Two troubled lives intersect in a novel combining cozy mystery, comedy, and reflections on fractured relationships.

Mark is a 30-something financial planner from Chicago who inherits his long-lost aunt’s house in Michigan’s rural Upper Peninsula, near Canada. He’s extremely phobic about driving on bridges, so he can only reach his late Aunt Vivian’s home in tiny Manistique by closing his eyes and letting a volunteer driver take him across the roughly 5-mile Mackinac Bridge. Emily, a 24-year-old medical school graduate, is traumatized after hitting a deer with her car while lost in thought about an adulterous affair and a mistake that caused a patient’s death. Stranded in Manistique while awaiting windshield repairs, she seeks shelter at Vivian’s house, which is also be a bed-and-breakfast. Mark, the only person there, is caught off guard, but he tries to accommodate her. He soon becomes, in his own words, “the worst innkeeper imaginable.” Cuesta creates an eccentric cast of townies and further houseguests, including a narcoleptic tourist who’s attempting to be the first person to ever drive around Lake Michigan in an electric car. Along the way, he use his characters’ foibles to deliver Fawlty Towers-style farce, as when Mark ineptly tries to hide the demise of an elderly houseguest. But there’s a sober side to the novel, as well, such as when Vivian’s handyman, Bear Foot, starts a fire in the backyard to help Vivian’s “thundering spirit” journey to the next world. Mark only met his aunt once, as a young child, and he knows little about her except that she was adopted, worked as an international aid doctor in war zones, and figured in his memory like a “saint”; he marvels when Bear Foot talks about her Native American heritage.

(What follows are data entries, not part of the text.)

Lemma length_confirmed_header connID pn j total : length (buildSessionConfirmedHeader connID pn j total) = 16%nat.
Proof. unfold buildSessionConfirmedHeader. by rewrite !length_app, !length_be_encode. Qed.

Lemma fragment_is connID pn total j payload mac :
  0 <= j < 16 -> 0 <= total < 16 -> length mac = 16%nat -> (8 <= length payload <= 1216)%nat ->
  is_fragment connID pn total j (mkPacket (buildSessionConfirmedHeader connID pn j total) [] payload mac
    MessageTypeSessionConfirmed pn 0).
Proof.
  intros Hj Ht Hm Hp. set (p := mkPacket _ _ _ _ _ _ _).
  assert (Hlen : length (sections p) = (16 + length payload + 16)%nat).
  { unfold sections. cbn [Header EphemeralKey Payload MAC p]. rewrite !length_app, length_confirmed_header. cbn. lia. }
  destruct (frag_byte j total Hj Ht) as [H1 H2]. split; [|done|done|exact H2|exact H1].
  unfold wire_ok, MinPacketSize. split_and!; [|done| |lia]; [|by intros ?].
  apply validate_none_intro; [apply length_confirmed_header|done|done|]. rewrite Hlen. unfold MaxPacketSizeIPv6. lia.
Qed.

(** The sizes whose last fragment is at least as long as the shortest packet that
    is parsed: a last chunk of 1 to 23 bytes is not. *)
Definition confirmed_size_ok (size : Z) : Prop :=
  0 < size <= 15 * sessionConfirmedMaxPerPacket
  /\ (size mod sessionConfirmedMaxPerPacket = 0 \/ 24 <= size mod sessionConfirmedMaxPerPacket).

Lemma fragment_loop_spec n ct connID pn total i :
  Z.of_nat n = total - i -> 0 <= i -> total <= 15 -> (1 <= n)%nat ->
  let offset := Z.to_nat (i * 1216) in
  24 <= zlen ct - i * 1216 - (Z.of_nat n - 1) * 1216 <= 1216 ->
  let ps := fragment_loop n ct connID pn total i offset in
  length ps = n /\ reassembleFragments ps = drop offset ct
  /\ forall k p, ps !! k = Some p -> is_fragment connID pn total (i + Z.of_nat k) p.
Proof.
  revert i. induction n as [|n IH]; intros i Hn Hi Ht Hn1 offset Hlast; [lia|]. cbv zeta. cbn [fragment_loop].
  unfold zlen in Hlast. change (Z.to_nat sessionConfirmedMaxPerPacket) with 1216%nat. change MACSize with 16%nat.
  set (stop := Nat.min (offset + 1216) (length ct)). set (chunk := slice offset stop ct).
  assert (Hchunk : length chunk = (stop - offset)%nat).
  { unfold chunk, slice. rewrite length_take, length_drop. lia. }
  destruct n as [|n].
  - assert (stop = length ct) as Hstop by lia.
    assert (chunk = drop offset ct) as Heq.
    { unfold chunk, slice. rewrite Hstop. apply take_ge. rewrite length_drop. lia. }
    replace (i =? total - 1) with true by lia. rewrite bool_decide_eq_true_2 by lia. cbn [andb fragment_loop length].
    split_and!; [done| |].
    + cbn [reassembleFragments Payload MAC]. by rewrite take_drop.
    + intros [|k] p [= <-]. replace (i + Z.of_nat 0) with i by lia.
      apply fragment_is; [lia..| |]; rewrite ?length_take, ?length_drop; lia.
  - assert (stop = (offset + 1216)%nat) as Hstop by lia.
    replace (i =? total - 1) with false by lia. cbn [andb].
    destruct (IH (i + 1)) as (H1 & H2 & H3); [lia..|unfold zlen; lia|].
    replace (Z.to_nat ((i + 1) * 1216)) with stop in * by lia.
    set (ps := fragment_loop _ _ _ _ _ _ _) in *. clearbody ps.
    destruct ps as [|p1 ps]; [done|]. split_and!; [cbn [length] in *; lia| |].
    + change (chunk ++ reassembleFragments (p1 :: ps) = drop offset ct). rewrite H2. unfold chunk, slice.
      rewrite Hstop, <- drop_drop. replace (offset + 1216 - offset)%nat with 1216%nat by lia. apply take_drop.
    + intros [|k] p.
      * intros [= <-]. replace (i + Z.of_nat 0) with i by lia. apply fragment_is; [lia..|done|lia].
      * intros Hk. replace (i + Z.of_nat (S k)) with (i + 1 + Z.of_nat k) by lia. by apply H3.
Qed.

Lemma fragment_count size :
  confirmed_size_ok size ->
  exists total, computeFragmentCount size = Ok total /\ 1 <= total <= 15 /\ 24 <= size - (total - 1) * 1216 <= 1216.
Proof.
  intros [Hs Hr]. unfold computeFragmentCount. change sessionConfirmedMaxPerPacket with 1216 in *.
  change sessionConfirmedMaxFragments with 15. rewrite Z.quot_div_nonneg by lia.
  set (total := (size + 1216 - 1) / 1216). exists total.
  pose proof (Z.div_mod (size + 1216 - 1) 1216 ltac:(lia)) as Hd.
  pose proof (Z.mod_pos_bound (size + 1216 - 1) 1216 ltac:(lia)) as Hb. fold total in Hd.
  pose proof (Z.div_mod size 1216 ltac:(lia)) as Hd2. pose proof (Z.mod_pos_bound size 1216 ltac:(lia)) as Hb2.
  assert (Ht : 1 <= total <= 15) by lia.
  destruct (Z.ltb_spec total 1); [lia|]. destruct (Z.ltb_spec 15 total); [lia|]. split; [done|]. lia.
Qed.

(** The size of the message that carries the RouterInfo. *)
Definition confirmed_size (routerInfo : bytes) : Z :=
  (if decide (0 < length routerInfo)%nat then 3 + zlen routerInfo else 0) + 64.

Lemma confirmed_payload ri :
  zlen ri <= 65535 ->
  exists payload, serializeConfirmedPayload ri = Ok payload /\ zlen payload + 64 = confirmed_size ri
    /\ extractPeerRouterInfo payload = Ok ri.
Proof.
  intros Hl. unfold serializeConfirmedPayload, confirmed_size. case_decide as Hp.
  - set (bl := NewSSU2Block BlockTypeRouterInfo ri).
    assert (Hs : SerializeBlocks [bl] = Ok (wire_of_blocks [bl])).
    { unfold SerializeBlocks. rewrite decide_False by done. apply serialize_loop_ok_iff. split; [|done].
      change (enforceBlockOrder [bl]) with [bl]. constructor; [|constructor]. unfold Block.validate. cbn [Data Type_ bl NewSSU2Block].
      unfold maxBlockLength. destruct (Z.ltb_spec 65535 (zlen ri)); [lia|done]. }
    rewrite Hs. eexists. split; [done|].
    assert (Hz : zlen (wire_of_blocks [bl]) = 3 + zlen ri).
    { unfold wire_of_blocks. cbn [map concat]. rewrite app_nil_r, zlen_wire_of. done. }
    split; [lia|]. unfold extractPeerRouterInfo. rewrite decide_False by (unfold zlen in Hz; lia).
    rewrite (blocks_roundtrip _ _ Hs). change (enforceBlockOrder [bl]) with [bl]. unfold find_router_info. cbn [Data Type_ bl NewSSU2Block].
    by rewrite !bool_decide_eq_true_2 by done.
  - exists []. split; [done|]. split; [done|]. destruct ri; [done|cbn in Hp; lia].
Qed.

Lemma check_fragments_ok ps k connID pn total :
  (forall j p, ps !! j = Some p -> exists q now, is_fragment connID pn total (Z.of_nat (k + j)) q /\ p = received q now) ->
  check_fragments k ps = None.
Proof.
  revert k. induction ps as [|p ps IH]; intros k Hps; [done|]. cbn [check_fragments].
  destruct (Hps 0%nat p eq_refl) as (q & now & Hq & ->). rewrite Nat.add_0_r in Hq. destruct Hq as [_ Ht Hh Hj _].
  cbn [received MessageType Header]. rewrite Ht, bool_decide_eq_true_2 by done. cbn [negb].
  rewrite decide_False by (rewrite Hh, length_confirmed_header; lia).
  assert (frag_num (received q now) = Z.of_nat k) as -> by exact Hj. rewrite Z.eqb_refl. cbn [negb]. apply IH. intros j p Hp.
  replace (S k + j)%nat with (k + S j)%nat by lia. by apply Hps.
Qed.

Lemma fragments_ordered connID pn total ps :
  1 <= total -> zlen ps = total ->
  (forall k q, ps !! k = Some q -> exists p now, is_fragment connID pn total (Z.of_nat k) p /\ q = received p now) ->
  validateFragmentOrdering ps = None.
Proof.
  intros Ht Hl Hrec. unfold validateFragmentOrdering. destruct ps as [|q ps]; [unfold zlen in Hl; cbn in Hl; lia|].
  destruct (Hrec 0%nat q eq_refl) as (p & now & [_ _ Hh _ Hft] & Hq).
  rewrite decide_False by (subst q; cbn [received Header]; rewrite Hh, length_confirmed_header; lia).
  assert (frag_total q = total) as -> by by subst q. destruct (Z.ltb_spec total 1); [lia|].
  rewrite Hl, Z.eqb_refl. apply (check_fragments_ok _ _ connID pn total). exact Hrec.
Qed.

Cuesta ping-pongs between Mark’s and Emily’s stories before smoothly bringing them together as more houseguests arrive and the young doctor discovers a book containing one of Vivian’s essays. Throughout the novel, the author’s descriptions of Upper Peninsula settings are simple yet evocative, as when Mark releases Vivian’s ashes into a lake and they form “a mesmerizing cloud beneath the surface.”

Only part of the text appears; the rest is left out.